The Bible is a book full of numbers. There’s even a book in the Bible called Numbers!
 I'm intrigued at how much Jesus spoke about numbers in his parables. In his ‘Lost' series of parables, the good shepherd counted his 100 sheep and found 99, and so went looking after the 1. The woman counted and realized there was a lost coin so she cleaned out the whole house searching for it. In the parable of the talents, the good master counted to see how much return his servants had given him on what he had invested in them. In his feeding of the 5000, (they must have counted to know it was  5000, and they counted the 5 loaves and 2 fish) Jesus divided the people in to groups of 50 and 100 in order to feed them. These examples show us that counting is good leadership practice for keeping track of people, of progress, and keeping track of appropriate administration.
God is in the details. 

The early church was aware of numbers too. 3000 people were saved and added in one day after Pentecost, and the church followed Jesus model by meeting together in the temple courts, but then breaking up into smaller groups house to house for food and fellowship. A few chapters later, Peter confronts Ananias and Sapphira because they had given less than they said they’d sold their house for. The result was death. God is in the details.

Numbering is necessary for good stewardship. It's just honest. Counting values people more than undervalues them, because it assumes that we will give an account to God for them.  It tracks fruitfulness and informs our multiplication. It also shows us areas of stagnation that need fresh focus.

But numbers can be dangerous. Details can be deadly of they puff us up when they're up or beat us down when they're down.

I recently stumbled over the passage in 1 Chronicles 21 where Satan incites David to take a census of his army, and Joab, his commander in chief,  is loathe to take it. He resists David's idea, replying, "May the Lord add to his people a hundred times many as they are. Are they not all servants of my lord, the king? Why then should my lord require it?" Nevertheless, the kings command prevails. He counts a million and a half soldiers and it is a grievious sin to God. God kills 70 000 people because of it!

What is going on here? What is the difference between good and bad numbering?

I think the message here is that God had given David against all odds victories by faith  in the past and now David was starting to put confidence in his human and natural resources instead of his heavenly resources. God was greatly displeased by this.The difference between numbering as stewardship and numbering as sin is in what, or in Whom  we place our confidence.

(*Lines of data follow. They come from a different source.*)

Definition count_gtp_ue_time_zone_ie (v : gtp_ue_time_zone_ie_t) : Z := v.(header).(hdr_len) + IE_HEADER_SIZE.

Lemma layout_gtp_ue_time_zone_ie_size v : ok_gtp_ue_time_zone_ie v -> lsize (layout_gtp_ue_time_zone_ie v) = 48.
Proof. unfold ok_gtp_ue_time_zone_ie, layout_gtp_ue_time_zone_ie. solve_size. Qed.

Lemma encode_gtp_ue_time_zone_ie_emits v buf :
  ok_gtp_ue_time_zone_ie v -> emits buf 0 (layout_gtp_ue_time_zone_ie v) (encode_gtp_ue_time_zone_ie v buf) (48 / 8).
Proof. unfold ok_gtp_ue_time_zone_ie, layout_gtp_ue_time_zone_ie, encode_gtp_ue_time_zone_ie. solve_emits. Qed.

Lemma decode_gtp_ue_time_zone_ie_decodes m buf v :
  ok_gtp_ue_time_zone_ie v ->
  decodes m buf (layout_gtp_ue_time_zone_ie v) (decode_gtp_ue_time_zone_ie m buf) (count_gtp_ue_time_zone_ie v, v).
Proof. unfold ok_gtp_ue_time_zone_ie, layout_gtp_ue_time_zone_ie, decode_gtp_ue_time_zone_ie, count_gtp_ue_time_zone_ie. solve_decodes v. Qed.

#[global] Instance gtp_ue_time_zone_ie_format : WireFormat gtp_ue_time_zone_ie_t :=
  fixed_format layout_gtp_ue_time_zone_ie ok_gtp_ue_time_zone_ie count_gtp_ue_time_zone_ie encode_gtp_ue_time_zone_ie decode_gtp_ue_time_zone_ie 48 ltac:(reflexivity)
    layout_gtp_ue_time_zone_ie_size encode_gtp_ue_time_zone_ie_emits decode_gtp_ue_time_zone_ie_decodes.

End gtp_ue_time_zone_ie.

(** ** [gtp_trstd_wlan_mode_indctn_ie] *)

Module gtp_trstd_wlan_mode_indctn_ie.

Record gtp_trstd_wlan_mode_indctn_ie_t := {
  header : ie_header_t;
  spare2 : Z;  (* uint8_t :6 *)
  mcm : Z;  (* uint8_t :2 *)
  scm : Z  (* uint8_t :1 *)
}.

Definition encode_gtp_trstd_wlan_mode_indctn_ie (value : gtp_trstd_wlan_mode_indctn_ie_t) (buf : Z) : enc Z :=
  encoded <- ret 0;;
  encoded <- put_header value.(header) buf encoded;;
  encoded <- put_bits value.(spare2) 6 buf encoded;;
  encoded <- put_bits value.(mcm) 2 buf encoded;;
  encoded <- put_bits value.(scm) 1 buf encoded;;
  ret (encoded / CHAR_SIZE).

Definition decode_gtp_trstd_wlan_mode_indctn_ie (m : bytes) (buf : Z) : option (Z * gtp_trstd_wlan_mode_indctn_ie_t) :=
  run_dec (
  header <- get_header m buf;;
  spare2 <- get_bits m buf 6;;
  mcm <- get_bits m buf 2;;
  scm <- get_bits m buf 1;;
  ret (header.(hdr_len) + IE_HEADER_SIZE,
      Build_gtp_trstd_wlan_mode_indctn_ie_t header spare2 mcm scm)).

Definition layout_gtp_trstd_wlan_mode_indctn_ie (v : gtp_trstd_wlan_mode_indctn_ie_t) : list field :=
  [FHdr v.(header); FBits v.(spare2) 6; FBits v.(mcm) 2; FBits v.(scm) 1].

Definition ok_gtp_trstd_wlan_mode_indctn_ie (v : gtp_trstd_wlan_mode_indctn_ie_t) : Prop :=
  True.

Definition count_gtp_trstd_wlan_mode_indctn_ie (v : gtp_trstd_wlan_mode_indctn_ie_t) : Z := v.(header).(hdr_len) + IE_HEADER_SIZE.

Lemma layout_gtp_trstd_wlan_mode_indctn_ie_size v : ok_gtp_trstd_wlan_mode_indctn_ie v -> lsize (layout_gtp_trstd_wlan_mode_indctn_ie v) = 41.
Proof. unfold ok_gtp_trstd_wlan_mode_indctn_ie, layout_gtp_trstd_wlan_mode_indctn_ie. solve_size. Qed.

Lemma encode_gtp_trstd_wlan_mode_indctn_ie_emits v buf :
  ok_gtp_trstd_wlan_mode_indctn_ie v -> emits buf 0 (layout_gtp_trstd_wlan_mode_indctn_ie v) (encode_gtp_trstd_wlan_mode_indctn_ie v buf) (41 / 8).
Proof. unfold ok_gtp_trstd_wlan_mode_indctn_ie, layout_gtp_trstd_wlan_mode_indctn_ie, encode_gtp_trstd_wlan_mode_indctn_ie. solve_emits. Qed.

Lemma decode_gtp_trstd_wlan_mode_indctn_ie_decodes m buf v :
  ok_gtp_trstd_wlan_mode_indctn_ie v ->
  decodes m buf (layout_gtp_trstd_wlan_mode_indctn_ie v) (decode_gtp_trstd_wlan_mode_indctn_ie m buf) (count_gtp_trstd_wlan_mode_indctn_ie v, v).
Proof. unfold ok_gtp_trstd_wlan_mode_indctn_ie, layout_gtp_trstd_wlan_mode_indctn_ie, decode_gtp_trstd_wlan_mode_indctn_ie, count_gtp_trstd_wlan_mode_indctn_ie. solve_decodes v. Qed.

I suppose if we are going to number, we should keep Abraham and Sarah in mind. There were just two of them and a barren womb and God says, ‘Look at the stars in the sky and the sand in the sea shore – this is how numerous I will make your descendants. ' We need to look up at the heavens and out at the ocean in their vastness. This means that if we are lacking in numbers, we can still think big. God is an against-all-odds God! Ultimately, if we are counting we're counting on  the God of heaven, with His inexhaustible  resources. We are counting on the God who makes barren wombs fruitful, and fells mighty giants like great redwoods with one smooth stone.

Let's be in the details, by all means. But if we're counting, let's be counting on the Lord.